Communication Across the Curriculum (CxC)

The University of Rhode Island and the Department of Communication Studies actively participate in the national Communication Across the Curriculum (CxC) movement which aims to support and promote the teaching and practice of communication in all disciplines, and to make oral and written communication a significant component of courses across the curriculum.

A National Movement

CxC is a national movement in higher education, as well as in primary and secondary institutions of learning, to incorporate oral and written (sometimes also visual and electronic) communication assignments and activities into courses across disciplines. From science to math, through English, and history, communication across the curriculum enhances the educational environment for students, promotes their communication skills, and helps instructors to meet their teaching goals.
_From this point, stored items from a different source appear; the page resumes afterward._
(** * The Red Hat provisioner of libmachine (libmachine/provision/redhat.go)

    A shallow embedding of the provisioner for RHEL, CentOS and Fedora
    hosts, and the properties of it that the design document states.

    Go strings are byte strings ([string]); a Go function returning
    [(T, error)] returns a [result T]; methods on [*RedHatProvisioner] run in
    the monad [M], which threads the provisioner and the remote end of the
    SSH connection and keeps every mutation made before an error, as Go does. *)

From Stdlib Require Import String Ascii List ZArith Lia Bool Arith DecimalString.
Import ListNotations.
Local Open Scope list_scope.
Local Open Scope string_scope.

Set Implicit Arguments.

(** ** Characters and strings *)

Definition dquote : ascii := Eval cbv in ascii_of_nat 34.
Definition newline : ascii := Eval cbv in ascii_of_nat 10.
Definition percent : ascii := "%"%char.

Definition dq : string := String dquote EmptyString.
Definition nl : string := String newline EmptyString.

Definition chars (s : string) : list ascii := list_ascii_of_string s.




Definition has_newline (s : string) : bool :=
  existsb (Ascii.eqb newline) (chars s).

(** ** Errors and results *)

(** Go [error] values.  [ErrUnknownYumOsRelease] is the package variable of
    redhat.go; the others come from the collaborators. *)
Inductive error : Type :=
| ErrUnknownYumOsRelease
| ErrReadinessTimeout
| ErrOther (msg : string).

Inductive result (A : Type) : Type :=
| Ok (a : A)
| Err (e : error).
Arguments Ok {A} a.
Arguments Err {A} e.

Definition is_ok {A} (r : result A) : bool :=
  match r with Ok _ => true | Err _ => false end.

(** ** [strconv.Quote] and [fmt.Sprintf] on strings *)

Definition hex_digit (n : nat) : ascii :=
  nth n (chars "0123456789abcdef") "0"%char.

Definition hex2 (n : nat) : string :=
  String (hex_digit (n / 16)) (String (hex_digit (n mod 16)) "").

(** One byte of a Go double-quoted literal.  Exact on ASCII; a byte from
    0x80 up is copied, which is what Go does for well-formed UTF-8 of
    printable runes. *)
Definition quote_byte (c : ascii) : string :=
  let n := nat_of_ascii c in
  if Ascii.eqb c dquote then "\" ++ dq
  else if Ascii.eqb c "\"%char then "\\"
  else if Nat.eqb n 7 then "\a"
  else if Nat.eqb n 8 then "\b"
  else if Nat.eqb n 12 then "\f"
  else if Nat.eqb n 10 then "\n"
  else if Nat.eqb n 13 then "\r"
  else if Nat.eqb n 9 then "\t"
  else if Nat.eqb n 11 then "\v"
  else if Nat.ltb n 32 || Nat.eqb n 127 then "\x" ++ hex2 n
  else String c "".

Definition Quote (s : string) : string :=
  dq ++ String.concat "" (map quote_byte (chars s)) ++ dq.

(** What [Sprintf] appends when operands are left over. *)
Fixpoint extra_list (args : list string) : string :=
  match args with
  | [] => ""
  | [a] => "string=" ++ a
  | a :: rest => "string=" ++ a ++ ", " ++ extra_list rest
  end.

Definition extra (args : list string) : string :=
  match args with
  | [] => ""
  | _ => "%!(EXTRA " ++ extra_list args ++ ")"
  end.

Definition hex2_upper (n : nat) : string :=
  String (nth (n / 16) (chars "0123456789ABCDEF") "0"%char)
         (String (nth (n mod 16) (chars "0123456789ABCDEF") "0"%char) "").

(** One string operand under a verb: [%s] and [%v] copy it, [%q] quotes it,
    [%x] and [%X] write its bytes in hexadecimal, [%T] names its type; any
    other verb is reported in the output. *)
Definition format_verb (v : ascii) (a : string) : string :=
  if Ascii.eqb v "s"%char then a
  else if Ascii.eqb v "v"%char then a
  else if Ascii.eqb v "q"%char then Quote a
  else if Ascii.eqb v "x"%char then
    String.concat "" (map (fun c => hex2 (nat_of_ascii c)) (chars a))
  else if Ascii.eqb v "X"%char then
    String.concat "" (map (fun c => hex2_upper (nat_of_ascii c)) (chars a))
  else if Ascii.eqb v "T"%char then "string"
  else "%!" ++ String v ("(string=" ++ a ++ ")").

(** [fmt.Sprintf] with string operands.  A verb is the byte after the
    percent sign, as in every format of this file; flags, widths and argument
    indexes are not modelled. *)
Fixpoint Sprintf (format : string) (args : list string) : string :=
  match format with
  | EmptyString => extra args
  | String c rest =>
      if Ascii.eqb c percent then
        match rest with
        | EmptyString => "%!(NOVERB)" ++ extra args
        | String v rest' =>
            if Ascii.eqb v percent then String percent (Sprintf rest' args)
            else match args with
                 | [] => "%!" ++ String v ("(MISSING)" ++ Sprintf rest' [])
                 | a :: args' => format_verb v a ++ Sprintf rest' args'
                 end
        end
      else String c (Sprintf rest args)
  end.

(** An [int] printed by a template action. *)
Definition itoa (n : Z) : string := NilZero.string_of_int (Z.to_int n).

(** ** The collaborating packages

    Only redhat.go is at hand; the types it takes from the other packages
    are given with the fields and constants that redhat.go and its templates
    name. *)

Module auth.
Record AuthOptions : Type := {
  CaCertRemotePath : string;
  ServerCertRemotePath : string;
  ServerKeyRemotePath : string
}.
End auth.

Module engine.
Record EngineOptions : Type := {
  StorageDriver : string;
  Labels : list string;
  InsecureRegistry : list string;
  RegistryMirror : list string;
  ArbitraryFlags : list string;
  Env : list string
}.

Definition withStorageDriver (o : EngineOptions) (s : string) : EngineOptions :=
  {| StorageDriver := s; Labels := Labels o;
     InsecureRegistry := InsecureRegistry o; RegistryMirror := RegistryMirror o;
     ArbitraryFlags := ArbitraryFlags o; Env := Env o |}.

Definition withLabels (o : EngineOptions) (l : list string) : EngineOptions :=
  {| StorageDriver := StorageDriver o; Labels := l;
     InsecureRegistry := InsecureRegistry o; RegistryMirror := RegistryMirror o;
     ArbitraryFlags := ArbitraryFlags o; Env := Env o |}.
End engine.

Module pkgaction.
(** The package actions, the three that the switch of [Package] names. *)
Inductive PackageAction : Type := Install | Remove | Upgrade.
End pkgaction.

Module serviceaction.
(** The service actions: redhat.go names Start, Restart and Enable, the
    design document adds Stop and Disable. *)
Inductive ServiceAction : Type := Restart | Start | Stop | Enable | Disable.

(** Modelled from the spec: [ServiceAction.String] of package serviceaction
    is not in redhat.go.  The design document gives the service actions as
    start/stop/restart/enable/disable, "each mapped deterministically to a
    command string", every variant with "exactly one non-empty command
    mapping". *)
Definition String (s : ServiceAction) : string :=
  match s with
  | Restart => "restart"
  | Start => "start"
  | Stop => "stop"
  | Enable => "enable"
  | Disable => "disable"
  end.
End serviceaction.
Study after study has shown that students perform better in their courses, and they have a stronger handle on the material they are learning, if they have opportunities to write and speak about that material on a regular basis. More so, opportunities to speak and write in the classroom improve the communication skills of students, and better position them for professional careers in the future. By speaking and writing to learn, and learning to write and speak, communication across the curriculum enhances the educational environment for students in the classroom, and beyond.

Why Speaking Across the Curriculum is Necessary

Oral communication fulfills a number of general and discipline-specific pedagogical functions. On the one hand, oral exercises in the classroom aid in the uptake, retention, and critical understanding of the information and content taught in various fields. Oral communication assignments, from stand-up presentations to one-on-one discussions and oral examinations, are all useful ways that instructors can help students use speaking to learn. Speaking assignments aid students in formulating their thoughts more clearly, testing what they know and do not know, and synthesizing material sufficiently to communicate to others. They also provide opportunities for students to display cognitive skills of organization, analysis, argumentation, and critical thinking. And, they represent a way for students to help teach themselves and their classmates and to engage in problem solving and other active learning techniques. In all of these ways, oral communication helps to insure that students are not simply exposed to course material and forms of disciplinary thinking, but instead that they move toward a deeper understanding of their field.

In addition to speaking to learn, learning to speak is an important goal in itself. Speaking well equips students with a set of skills they can use for the rest of their lives. Speaking is the mode of communication most often used to express opinions, make arguments, offer explanations, transmit information, and make impressions upon others. Students need to speak well in their personal lives, future workplaces, social interactions, and political endeavors. They will have meetings to attend, presentations to make, discussions and arguments to participate in, and groups to work with.

Both speaking to learn and learning to speak are important, and both can be incorporated into classes of any size in any discipline. An advanced degree in communication is not required to help students become more adept speakers. Instructors can learn to develop speaking assignments that meet course- or discipline-specific goals, offer students basic guidelines for those assignments, and evaluate them fairly and productively. In the process, instructors often find their own oral communication skills improving as they teach students basic concepts and evaluate their efforts. While becoming an outstanding speaker requires years of practice, students can improve their communication skills during one course if oral communication is a regular feature.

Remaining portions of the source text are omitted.